*Instructions to follow:*
Nothing should differ between your answer and the records below.

┄┄┄┄┄┄┄┄┄┄

Lemma delete_volume_step i ms vs gone E :
  i ∈ vs ->
  spec (fun s => only ms vs s /\ gone_in gone s) (mtry (delete_volume api i))
    (fun r s => only ms vs s /\ gone_in gone s /\
       match r with
       | Ok _ => gone_in [i] s
       | Err err => deletion_error show DeleteVolume "volume" i err = [] -> gone_in [i] s
       | Panic => False
       end) E.
Proof using listing_ok.
  intros Hi s [Ho Hg].
  pose proof (spec_try _ _ _ _ (fun _ => False) (delete_volume_only i ms vs Hi) s Ho) as Ht.
  destruct (mtry (delete_volume api i) s) as [[r|e|] s1] eqn:Et; [|done|done].
  assert (Hone : match r with Ok _ => True | Err err => deletion_error show DeleteVolume "volume" i err = []
    | Panic => False end -> gone_in [i] s1).
  { intros Hr v ->%list_elem_of_singleton. by eapply delete_volume_gone. }
  split_and!.
  - by destruct r.
  - intros v Hv. eapply delete_volume_keeps_gone; [exact Et|by apply Hg].
  - destruct r; auto.
Qed.

(** Deleting volumes one after the other, with nothing to report. *)
Lemma delete_volumes_spec (ids gone ms vs : list string) :
  (forall v, v ∈ ids -> v ∈ vs) ->
  spec (fun s => only ms vs s /\ gone_in gone s) (cleanup_created_volumes api show ids)
    (fun errors s => only ms vs s /\ gone_in gone s /\ (errors = [] -> gone_in ids s)) (only ms vs).
Proof using listing_ok.
  unfold cleanup_created_volumes. revert gone. induction ids as [|i rest IH]; intros gone Hin; cbn [delete_each].
  { apply spec_ret. intros s [Ho Hg]. split_and!; try done. intros _ v Hv. inversion Hv. }
  assert (Hin' : forall v, v ∈ rest -> v ∈ vs) by (intros v Hv; apply Hin; by right).
  assert (Hsplit : forall gone i s, gone_in gone s -> gone_in [i] s -> gone_in (i :: gone) s).
  { clear. intros gone i s Hg Hi v [->|Hv]%elem_of_cons; [apply Hi; by left|auto]. }
  assert (Htail : forall gone i s, gone_in (i :: gone) s -> gone_in gone s /\ gone_in [i] s).
  { clear. intros gone i s Hg. split; [intros v Hv; apply Hg; by right|].
    intros v ->%list_elem_of_singleton. apply Hg. by left. }
  eapply spec_bind; [apply (delete_volume_step i ms vs gone); apply Hin; by left|].
  intros [u|err|]; [| |by intros s (? & ? & ?)].
  - eapply spec_weaken; [exact (IH (i :: gone) Hin')|intros s (Ho & Hg & Hi); split; [done|by apply Hsplit]| |done].
    intros errors s (Ho & Hg & He). apply Htail in Hg as [Hg Hi]. split_and!; [done..|]. intros E. by apply Hsplit; [apply He|].
  - destruct (deletion_error show DeleteVolume "volume" i err) as [|msg msgs] eqn:Ed; cbn [app].
    + eapply spec_bind; [eapply spec_pre; [exact (IH (i :: gone) Hin')|]|].
      { intros s (Ho & Hg & Hi). split; [done|]. by apply Hsplit; [|apply Hi]. }
      intros errors. apply spec_ret. intros s (Ho & Hg & He). apply Htail in Hg as [Hg Hi].
      split_and!; [done..|]. intros E. by apply Hsplit; [apply He|].
    + eapply spec_bind; [eapply spec_pre; [exact (IH gone Hin')|by intros s (? & ? & _)]|].
      intros errors. apply spec_ret. intros s (Ho & Hg & _). split_and!; try done.
Qed.

(** *** The machines *)

Lemma delete_each_only (I : Sys -> Prop) action what del (ids : list string) :
  (forall i, i ∈ ids -> spec I (del i) (fun _ => I) I) ->
  spec I (delete_each show action what del ids) (fun _ => I) I.
Proof using Type.
  intros Hdel. induction ids as [|i rest IH]; cbn [delete_each]; [by apply spec_ret|].
  assert (IH' : spec I (delete_each show action what del rest) (fun _ => I) I)
    by (apply IH; intros j Hj; apply Hdel; by right).
  eapply spec_bind; [apply spec_try, Hdel; by left|]. intros [u|err|]; cbn beta; [exact IH'| |by intros s Hs].
  eapply spec_bind; [exact IH'|]. intros errors. by apply spec_ret.
Qed.

Lemma bump_only ms vs k c : only ms vs (k, c) -> only ms vs (S k, c).
Proof using Type. done. Qed.

Lemma cordon_only i ms vs :
  i ∈ ms -> spec (only ms vs) (cordon_machine api i) (fun _ => only ms vs) (only ms vs).
Proof using Type.
  intros Hi [k c] Ho. unfold cordon_machine, numbered.
  assert (Ho' : only ms vs (S k, set_cordoned i c)).
  { destruct Ho as (Hm & Hv & Hc). split_and!; [exact Hm|exact Hv|]. cbn. intros j Hj.
    rewrite <- (Hc j Hj). cbn. rewrite elem_of_union, elem_of_singleton.
    split; [intros [->|H]; done|by right]. }
  by destruct (cordon_reply api k).
Qed.

Lemma stop_only i ms vs :
  i ∈ ms -> spec (only ms vs) (stop_machine api i) (fun _ => only ms vs) (only ms vs).
Proof using Type.
  intros Hi [k c] Ho. unfold stop_machine, numbered.
  pose proof (only_machines (alter stopped i) ms vs i k c Hi ltac:(intros; by apply lookup_alter_ne) Ho) as Ho'.
  by destruct (stop_reply api k).
Qed.

Lemma wait_only ms vs timeout : spec (only ms vs) (wait_state api timeout) (fun _ => only ms vs) (only ms vs).
Proof using Type. intros [k c] Ho. unfold wait_state, numbered. by destruct (wait_for_state _ _). Qed.

Lemma delete_tenant_machine_only timeout m ms vs :
  id m ∈ ms -> spec (only ms vs) (delete_tenant_machine api show timeout m) (fun _ => only ms vs) (only ms vs).
Proof using Type.
  intros Hi. unfold delete_tenant_machine.
  eapply spec_bind; [by apply spec_try, cordon_only|]. intros rc.
  apply (spec_bind _ _ _ (fun _ => only ms vs)); cbn zeta.
  { destruct rc as [u|e|]; cbn beta; [| |by intros s Hs]; (destruct (bool_decide _); [|by apply spec_ret]).
    all: eapply spec_bind; [apply spec_try, stop_only; done|].
    all: intros [v|err|]; cbn beta; [|by apply spec_ret|by intros s Hs].
    all: eapply spec_bind; [apply spec_try, wait_only|].
    all: intros [w|err|]; cbn beta; [by apply spec_ret..|by intros s Hs]. }
  intros stop_errors. eapply spec_bind.
  { apply (delete_each_only (only ms vs)). intros i ->%list_elem_of_singleton. by apply delete_machine_only. }
  intros delete_errors. by apply spec_ret.
Qed.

┄┄┄┄┄┄┄┄┄┄

*Result below:*
Lemma delete_volume_step i ms vs gone E :
  i ∈ vs ->
  spec (fun s => only ms vs s /\ gone_in gone s) (mtry (delete_volume api i))
    (fun r s => only ms vs s /\ gone_in gone s /\
       match r with
       | Ok _ => gone_in [i] s
       | Err err => deletion_error show DeleteVolume "volume" i err = [] -> gone_in [i] s
       | Panic => False
       end) E.
Proof using listing_ok.
  intros Hi s [Ho Hg].
  pose proof (spec_try _ _ _ _ (fun _ => False) (delete_volume_only i ms vs Hi) s Ho) as Ht.
  destruct (mtry (delete_volume api i) s) as [[r|e|] s1] eqn:Et; [|done|done].
  assert (Hone : match r with Ok _ => True | Err err => deletion_error show DeleteVolume "volume" i err = []
    | Panic => False end -> gone_in [i] s1).
  { intros Hr v ->%list_elem_of_singleton. by eapply delete_volume_gone. }
  split_and!.
  - by destruct r.
  - intros v Hv. eapply delete_volume_keeps_gone; [exact Et|by apply Hg].
  - destruct r; auto.
Qed.

(** Deleting volumes one after the other, with nothing to report. *)
Lemma delete_volumes_spec (ids gone ms vs : list string) :
  (forall v, v ∈ ids -> v ∈ vs) ->
  spec (fun s => only ms vs s /\ gone_in gone s) (cleanup_created_volumes api show ids)
    (fun errors s => only ms vs s /\ gone_in gone s /\ (errors = [] -> gone_in ids s)) (only ms vs).
Proof using listing_ok.
  unfold cleanup_created_volumes. revert gone. induction ids as [|i rest IH]; intros gone Hin; cbn [delete_each].
  { apply spec_ret. intros s [Ho Hg]. split_and!; try done. intros _ v Hv. inversion Hv. }
  assert (Hin' : forall v, v ∈ rest -> v ∈ vs) by (intros v Hv; apply Hin; by right).
  assert (Hsplit : forall gone i s, gone_in gone s -> gone_in [i] s -> gone_in (i :: gone) s).
  { clear. intros gone i s Hg Hi v [->|Hv]%elem_of_cons; [apply Hi; by left|auto]. }
  assert (Htail : forall gone i s, gone_in (i :: gone) s -> gone_in gone s /\ gone_in [i] s).
  { clear. intros gone i s Hg. split; [intros v Hv; apply Hg; by right|].
    intros v ->%list_elem_of_singleton. apply Hg. by left. }
  eapply spec_bind; [apply (delete_volume_step i ms vs gone); apply Hin; by left|].
  intros [u|err|]; [| |by intros s (? & ? & ?)].
  - eapply spec_weaken; [exact (IH (i :: gone) Hin')|intros s (Ho & Hg & Hi); split; [done|by apply Hsplit]| |done].
    intros errors s (Ho & Hg & He). apply Htail in Hg as [Hg Hi]. split_and!; [done..|]. intros E. by apply Hsplit; [apply He|].
  - destruct (deletion_error show DeleteVolume "volume" i err) as [|msg msgs] eqn:Ed; cbn [app].
    + eapply spec_bind; [eapply spec_pre; [exact (IH (i :: gone) Hin')|]|].
      { intros s (Ho & Hg & Hi). split; [done|]. by apply Hsplit; [|apply Hi]. }
      intros errors. apply spec_ret. intros s (Ho & Hg & He). apply Htail in Hg as [Hg Hi].
      split_and!; [done..|]. intros E. by apply Hsplit; [apply He|].
    + eapply spec_bind; [eapply spec_pre; [exact (IH gone Hin')|by intros s (? & ? & _)]|].
      intros errors. apply spec_ret. intros s (Ho & Hg & _). split_and!; try done.
Qed.

(** *** The machines *)

Lemma delete_each_only (I : Sys -> Prop) action what del (ids : list string) :
  (forall i, i ∈ ids -> spec I (del i) (fun _ => I) I) ->
  spec I (delete_each show action what del ids) (fun _ => I) I.
Proof using Type.
  intros Hdel. induction ids as [|i rest IH]; cbn [delete_each]; [by apply spec_ret|].
  assert (IH' : spec I (delete_each show action what del rest) (fun _ => I) I)
    by (apply IH; intros j Hj; apply Hdel; by right).
  eapply spec_bind; [apply spec_try, Hdel; by left|]. intros [u|err|]; cbn beta; [exact IH'| |by intros s Hs].
  eapply spec_bind; [exact IH'|]. intros errors. by apply spec_ret.
Qed.

Lemma bump_only ms vs k c : only ms vs (k, c) -> only ms vs (S k, c).
Proof using Type. done. Qed.

Lemma cordon_only i ms vs :
  i ∈ ms -> spec (only ms vs) (cordon_machine api i) (fun _ => only ms vs) (only ms vs).
Proof using Type.
  intros Hi [k c] Ho. unfold cordon_machine, numbered.
  assert (Ho' : only ms vs (S k, set_cordoned i c)).
  { destruct Ho as (Hm & Hv & Hc). split_and!; [exact Hm|exact Hv|]. cbn. intros j Hj.
    rewrite <- (Hc j Hj). cbn. rewrite elem_of_union, elem_of_singleton.
    split; [intros [->|H]; done|by right]. }
  by destruct (cordon_reply api k).
Qed.

Lemma stop_only i ms vs :
  i ∈ ms -> spec (only ms vs) (stop_machine api i) (fun _ => only ms vs) (only ms vs).
Proof using Type.
  intros Hi [k c] Ho. unfold stop_machine, numbered.
  pose proof (only_machines (alter stopped i) ms vs i k c Hi ltac:(intros; by apply lookup_alter_ne) Ho) as Ho'.
  by destruct (stop_reply api k).
Qed.

Lemma wait_only ms vs timeout : spec (only ms vs) (wait_state api timeout) (fun _ => only ms vs) (only ms vs).
Proof using Type. intros [k c] Ho. unfold wait_state, numbered. by destruct (wait_for_state _ _). Qed.

Lemma delete_tenant_machine_only timeout m ms vs :
  id m ∈ ms -> spec (only ms vs) (delete_tenant_machine api show timeout m) (fun _ => only ms vs) (only ms vs).
Proof using Type.
  intros Hi. unfold delete_tenant_machine.
  eapply spec_bind; [by apply spec_try, cordon_only|]. intros rc.
  apply (spec_bind _ _ _ (fun _ => only ms vs)); cbn zeta.
  { destruct rc as [u|e|]; cbn beta; [| |by intros s Hs]; (destruct (bool_decide _); [|by apply spec_ret]).
    all: eapply spec_bind; [apply spec_try, stop_only; done|].
    all: intros [v|err|]; cbn beta; [|by apply spec_ret|by intros s Hs].
    all: eapply spec_bind; [apply spec_try, wait_only|].
    all: intros [w|err|]; cbn beta; [by apply spec_ret..|by intros s Hs]. }
  intros stop_errors. eapply spec_bind.
  { apply (delete_each_only (only ms vs)). intros i ->%list_elem_of_singleton. by apply delete_machine_only. }
  intros delete_errors. by apply spec_ret.
Qed.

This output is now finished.